(** * Room-heights compliance checker: a shallow embedding

    Source: [src/tools/checker_room_heights.py], function
    [check_room_heights(model, **kwargs)].

    The Python builtins the checker relies on ([str], [repr], [str.lower],
    [in] on strings, [dict.get], [isinstance], [>=], the ['.0f'] format) are
    modelled in module [Py]; the IFC model and the checker itself follow.

    Modelling scope.
    - A Python [str] is a Rocq [string] whose characters are the code points
      U+0000..U+00FF; [lower] and [repr] are exact on that range.
    - A Python [int] is a [Z]; int-to-text conversion is modelled without the
      interpreter's digit limit (4300 digits by default, ValueError beyond),
      and [repr] without the interpreter's recursion limit. The statements on
      when a call returns or what it raises therefore assume [printable]:
      ints of at most 4300 digits in values nested at most one level deep.
    - A Python [float] is an abstract type (class [PyFloat]): the checker only
      prints, formats and compares floats, and every theorem holds for any
      implementation of these operations.
    - A [dict] is an association list in insertion order. *)

From Stdlib Require Import ZArith List Bool Ascii String Lia.
From Stdlib Require Import Numbers.DecimalString.
From Stdlib Require Import Sorting.Permutation.
Import ListNotations.

Set Warnings "-register-all".

Local Open Scope list_scope.
Local Open Scope string_scope.

(** ** Exceptions and the result of a call *)

Inductive exn : Type := TypeError | OverflowError.

Inductive outcome (A : Type) : Type :=
| Return (a : A)
| Raise (e : exn).

Arguments Return {A} a.
Arguments Raise {A} e.

Definition obind {A B : Type} (c : outcome A) (k : A -> outcome B) : outcome B :=
  match c with
  | Return a => k a
  | Raise e => Raise e
  end.

Declare Scope outcome_scope.
Delimit Scope outcome_scope with outcome.
Notation "x <- c ;; k" := (obind c (fun x => k))
  (at level 61, c at next level, right associativity) : outcome_scope.

(** ** Python builtins *)

Module Py.

(** *** Strings *)

(** [c.lower()] for a code point below 256: A-Z and the Latin-1 capitals
    U+00C0..U+00DE (the multiplication sign U+00D7 excepted) move up by 32. *)
Definition lower_char (c : ascii) : ascii :=
  let n := N_of_ascii c in
  if ((65 <=? n) && (n <=? 90))%N
     || ((192 <=? n) && (n <=? 222) && negb (n =? 215))%N
  then ascii_of_N (n + 32)
  else c.

Fixpoint lower (s : string) : string :=
  match s with
  | EmptyString => EmptyString
  | String c t => String (lower_char c) (lower t)
  end.

(** [needle in hay] on strings. *)
Fixpoint contains (needle hay : string) : bool :=
  String.prefix needle hay
  || match hay with
     | EmptyString => false
     | String _ t => contains needle t
     end.

Definition squote : ascii := "'"%char.
Definition dquote : ascii := "034"%char.
Definition backslash : ascii := "\"%char.

Fixpoint has_char (c : ascii) (s : string) : bool :=
  match s with
  | EmptyString => false
  | String d t => Ascii.eqb c d || has_char c t
  end.

Definition hex_digit (n : N) : ascii :=
  if (n <? 10)%N then ascii_of_N (48 + n) else ascii_of_N (87 + n).

(** One character of [repr(s)], [q] being the quote chosen for [s]. *)
Definition repr_char (q c : ascii) : string :=
  let n := N_of_ascii c in
  if Ascii.eqb c q || Ascii.eqb c backslash then String backslash (String c "")
  else if (n =? 9)%N then String backslash "t"
  else if (n =? 10)%N then String backslash "n"
  else if (n =? 13)%N then String backslash "r"
  else if ((n <? 32) || ((127 <=? n) && (n <=? 160)) || (n =? 173))%N
  then String backslash
         (String "x" (String (hex_digit (n / 16)) (String (hex_digit (n mod 16)) "")))
  else String c "".

Fixpoint repr_chars (q : ascii) (s : string) : string :=
  match s with
  | EmptyString => EmptyString
  | String c t => repr_char q c ++ repr_chars q t
  end.

(** [repr(s)] for a string: double quotes only when the text holds a single
    quote and no double quote. *)
Definition str_repr (s : string) : string :=
  let q := if has_char squote s && negb (has_char dquote s) then dquote else squote in
  String q (repr_chars q s ++ String q "").

(** *** Integers *)

(** [str(z)] for an int. *)
Definition int_str (z : Z) : string := NilZero.string_of_int (Z.to_int z).

(** The nearest binary64 value of a natural number, ties to even, as an
    exact integer (the conversion [float(n)] performs). *)
Definition round_double (n : Z) : Z :=
  let bits := (Z.log2 n + 1)%Z in
  if (bits <=? 53)%Z then n
  else
    let k := (bits - 53)%Z in
    let q := Z.shiftr n k in
    let r := (n - Z.shiftl q k)%Z in
    let half := Z.shiftl 1 (k - 1) in
    let q' := if (half <? r)%Z || ((r =? half)%Z && Z.odd q) then (q + 1)%Z else q in
    Z.shiftl q' k.

(** [format(z, '.0f')] for an int: the int is converted to a float first,
    which raises OverflowError from 2^1024 - 2^970 on. *)
Definition int_fmt0f (z : Z) : outcome string :=
  let r := round_double (Z.abs z) in
  if (2 ^ 1024 <=? r)%Z then Raise OverflowError
  else Return ((if (z <? 0)%Z then "-" else "") ++ int_str r).

(** *** Floats, values *)

Class PyFloat : Type := {
  pyfloat : Type;
  (** [repr(x)], which is also [str(x)] *)
  float_repr : pyfloat -> string;
  (** [format(x, '.0f')] *)
  float_fmt0f : pyfloat -> string;
  (** [x >= y] on float/float, float/int and int/float *)
  float_ge : pyfloat -> pyfloat -> bool;
  float_ge_int : pyfloat -> Z -> bool;
  int_ge_float : Z -> pyfloat -> bool
}.

Section Values.
Context {F : PyFloat}.

Inductive pyval : Type :=
| PNone
| PBool (b : bool)
| PInt (z : Z)
| PFloat (x : pyfloat)
| PStr (s : string)
| PList (l : list pyval)
| PDict (d : list (string * pyval)).

Definition dict : Type := list (string * pyval).

(** [repr(v)] *)
Fixpoint repr (v : pyval) : string :=
  match v with
  | PNone => "None"
  | PBool b => if b then "True" else "False"
  | PInt z => int_str z
  | PFloat x => float_repr x
  | PStr s => str_repr s
  | PList l => "[" ++ String.concat ", " (map repr l) ++ "]"
  | PDict d =>
      "{" ++ String.concat ", "
               (map (fun kv => str_repr (fst kv) ++ ": " ++ repr (snd kv)) d)
          ++ "}"
  end.

(** [str(v)], also what an f-string field [{v}] produces. *)
Definition str (v : pyval) : string :=
  match v with
  | PStr s => s
  | _ => repr v
  end.

(** [d.get(k, default)] *)
Fixpoint dict_get (d : dict) (k : string) (default : pyval) : pyval :=
  match d with
  | [] => default
  | (k', v) :: t => if String.eqb k k' then v else dict_get t k default
  end.

(** A value for which [isinstance(v, (int, float))] holds, seen as a number:
    [bool] is a subclass of [int], [True] being 1 and [False] 0. *)
Inductive pynum : Type :=
| NumInt (z : Z)
| NumFloat (x : pyfloat).

Definition as_number (v : pyval) : option pynum :=
  match v with
  | PBool b => Some (NumInt (Z.b2z b))
  | PInt z => Some (NumInt z)
  | PFloat x => Some (NumFloat x)
  | _ => None
  end.

Definition num_ge (a b : pynum) : bool :=
  match a, b with
  | NumInt x, NumInt y => (y <=? x)%Z
  | NumInt x, NumFloat y => int_ge_float x y
  | NumFloat x, NumInt y => float_ge_int x y
  | NumFloat x, NumFloat y => float_ge x y
  end.

(** [a >= v] for a number [a]: TypeError unless [v] is a number too. *)
Definition ge (a : pynum) (v : pyval) : outcome bool :=
  match as_number v with
  | Some b => Return (num_ge a b)
  | None => Raise TypeError
  end.

(** [format(a, '.0f')] *)
Definition fmt0f (a : pynum) : outcome string :=
  match a with
  | NumInt z => int_fmt0f z
  | NumFloat x => Return (float_fmt0f x)
  end.

End Values.

(** The float-free fragment: an implementation of [PyFloat] with no float
    at all, for evaluating the checker on integer and text data. *)
Definition no_float : PyFloat := {|
  pyfloat := Empty_set;
  float_repr := fun x => match x with end;
  float_fmt0f := fun x => match x with end;
  float_ge := fun x _ => match x with end;
  float_ge_int := fun x _ => match x with end;
  int_ge_float := fun _ y => match y with end
|}.

End Py.

Import Py.

(** ** The IFC model

    What the checker reads from [ifcopenshell]: the entities
    [model.by_type] yields, their attributes, and the property groups
    [ifcopenshell.util.element.get_psets] resolves for a space. *)

Section Checker.
Context {F : PyFloat}.

Record IfcSpace : Type := {
  (** [space.id()], the STEP handle *)
  space_step_id : Z;
  GlobalId : option string;
  Name : option string;
  LongName : option string;
  (** [get_psets(space)]: group name to properties, in dict order *)
  get_psets : list (string * dict)
}.

Record IfcBuildingStorey : Type := {
  storey_step_id : Z;
  Elevation : option pyval
}.

Record ifc_file : Type := {
  spaces_of : list IfcSpace;
  storeys_of : list IfcBuildingStorey
}.

(** A call runs against the model it is handed: it may raise, and it leaves
    a model behind. *)
Definition M (A : Type) : Type := ifc_file -> outcome A * ifc_file.

Definition ret {A : Type} (a : A) : M A := fun m => (Return a, m).

Definition bind {A B : Type} (c : M A) (k : A -> M B) : M B :=
  fun m =>
    match c m with
    | (Return a, m') => k a m'
    | (Raise e, m') => (Raise e, m')
    end.

Definition lift {A : Type} (o : outcome A) : M A := fun m => (o, m).
(** * census-data-downloader: run configuration, geography dispatch and
      the mobility table configs

    A shallow embedding of [census_data_downloader/base.py] and
    [census_data_downloader/tables/mobility.py].

    Python objects are values of one small universe [pyobj]; an instance is
    its class plus its attribute dictionary; a class is its base plus the
    dictionary its body builds, and attribute lookup walks instance, class
    and bases. Code that raises returns [Raised e]; code that touches the
    file system or runs a download routine threads the state explicitly in
    the monad [M]. *)

From Stdlib Require Import ZArith Ascii String List.
From stdpp Require Import base strings gmap list pretty.

Set Warnings "-register-all".
Local Open Scope string_scope.

(** ** Python values *)

(** The geography-specific fetch strategies of [core.downloaders]; base.py
    only names them. *)
Inductive raw_downloader :=
| NationwideRawDownloader
| StatesRawDownloader
| CongressionalDistrictsRawDownloader
| CountiesRawDownloader
| PlacesRawDownloader
| TractsRawDownloader
| StateLegislativeUpperDistrictsRawDownloader
| StateLegislativeLowerDistrictsRawDownloader
| UrbanAreasRawDownloader
| MsasRawDownloader
| CsasRawDownloader
| PumasRawDownloader
| AiannhHomelandsRawDownloader
| ZctasRawDownloader.

(** Function objects found in a class body: a method wrapped by
    [@decorators.downloader] (recorded with the class its body returns), or
    a plain [def]. *)
Inductive function_object :=
| Decorated (returns : raw_downloader)
| Method (name : string).

(** A [pathlib.Path], as its components. *)
Definition path := list string.

Inductive pyobj :=
| PNone
| PBool (b : bool)
| PInt (n : Z)
| PStr (s : string)
| PList (xs : list pyobj)
| PTuple (xs : list pyobj)
| POrderedDict (items : list (string * string))
| PPath (p : path)
| PFunction (f : function_object).

Inductive exn :=
| NotImplementedError (msg : string)
| AttributeError (attr : string)
| TypeError
| ValueError
| IndexError
| FileExistsError (p : path)
| FileNotFoundError (p : path)
| NotADirectoryError (p : path)
| PermissionError
| OSError (errno : string)
| ExternalError (what : string).

Inductive outcome (A : Type) :=
| Returned (a : A)
| Raised (e : exn).
Arguments Returned {A} a.
Arguments Raised {A} e.

(** ** State and exceptions *)

Definition M (S A : Type) : Type := S -> S * outcome A.

Definition ret {S A} (a : A) : M S A := fun s => (s, Returned a).

Definition raise {S A} (e : exn) : M S A := fun s => (s, Raised e).

Definition lift {S A} (o : outcome A) : M S A := fun s => (s, o).

Definition bind {S A B} (c : M S A) (k : A -> M S B) : M S B :=
  fun s =>
    match c s with
    | (s', Returned a) => k a s'
    | (s', Raised e) => (s', Raised e)
    end.

Notation "x <- c ;; k" := (bind c (fun x => k))
  (at level 100, c at next level, right associativity).

Definition obind {A B} (o : outcome A) (k : A -> outcome B) : outcome B :=
  match o with
  | Returned a => k a
  | Raised e => Raised e
  end.

(** ** Builtins *)

Definition is_empty {A} (l : list A) : bool :=
  match l with
  | [] => true
  | _ :: _ => false
  end.

(** [bool(v)]. *)
Definition truthy (v : pyobj) : bool :=
  match v with
  | PNone => false
  | PBool b => b
  | PInt n => negb (Z.eqb n 0)
  | PStr s => negb (String.eqb s "")
  | PList xs => negb (is_empty xs)
  | PTuple xs => negb (is_empty xs)
  | POrderedDict items => negb (is_empty items)
  | PPath _ => true
  | PFunction _ => true
  end.

(** [callable(v)]. *)
Definition callable (v : pyobj) : bool :=
  match v with
  | PFunction _ => true
  | _ => false
  end.

(** [isinstance(v, int)]; [bool] is a subclass of [int]. *)
Definition isinstance_int (v : pyobj) : bool :=
  match v with
  | PInt _ | PBool _ => true
  | _ => false
  end.

(** [isinstance(v, list)]. *)
Definition isinstance_list (v : pyobj) : bool :=
  match v with
  | PList _ => true
  | _ => false
  end.

(** [v is None]. *)
Definition is_None (v : pyobj) : bool :=
  match v with
  | PNone => true
  | _ => false
  end.

(** [v == s] for a string literal [s]. *)
Definition eq_str (v : pyobj) (s : string) : bool :=
  match v with
  | PStr t => String.eqb t s
  | _ => false
  end.

(** [v == n] for an integer [n]: integers compare by value, and [True] and
    [False] are the integers 1 and 0. *)
Definition eq_int (v : pyobj) (n : Z) : bool :=
  match v with
  | PInt k => Z.eqb k n
  | PBool b => Z.eqb (Z.b2z b) n
  | _ => false
  end.

(** [v in t] for a tuple [t] of integers. *)
Definition in_ints (v : pyobj) (t : list Z) : bool :=
  existsb (eq_int v) t.

(** [max(t)] for a tuple of integers. *)
Definition py_max (t : list Z) : outcome Z :=
  match t with
  | [] => Raised ValueError
  | x :: rest => Returned (foldl Z.max x rest)
  end.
|---|
§ **ACTIVITY**
Only those lines of the entries above that run from the line containing "let q := Z.shiftr n k in" to the line containing "(** [format(z, '.0f')]", both included, should be transcribed exactly.

§ **EXPECTED ANSWER**
    let q := Z.shiftr n k in
    let r := (n - Z.shiftl q k)%Z in
    let half := Z.shiftl 1 (k - 1) in
    let q' := if (half <? r)%Z || ((r =? half)%Z && Z.odd q) then (q + 1)%Z else q in
    Z.shiftl q' k.

(** [format(z, '.0f')] for an int: the int is converted to a float first,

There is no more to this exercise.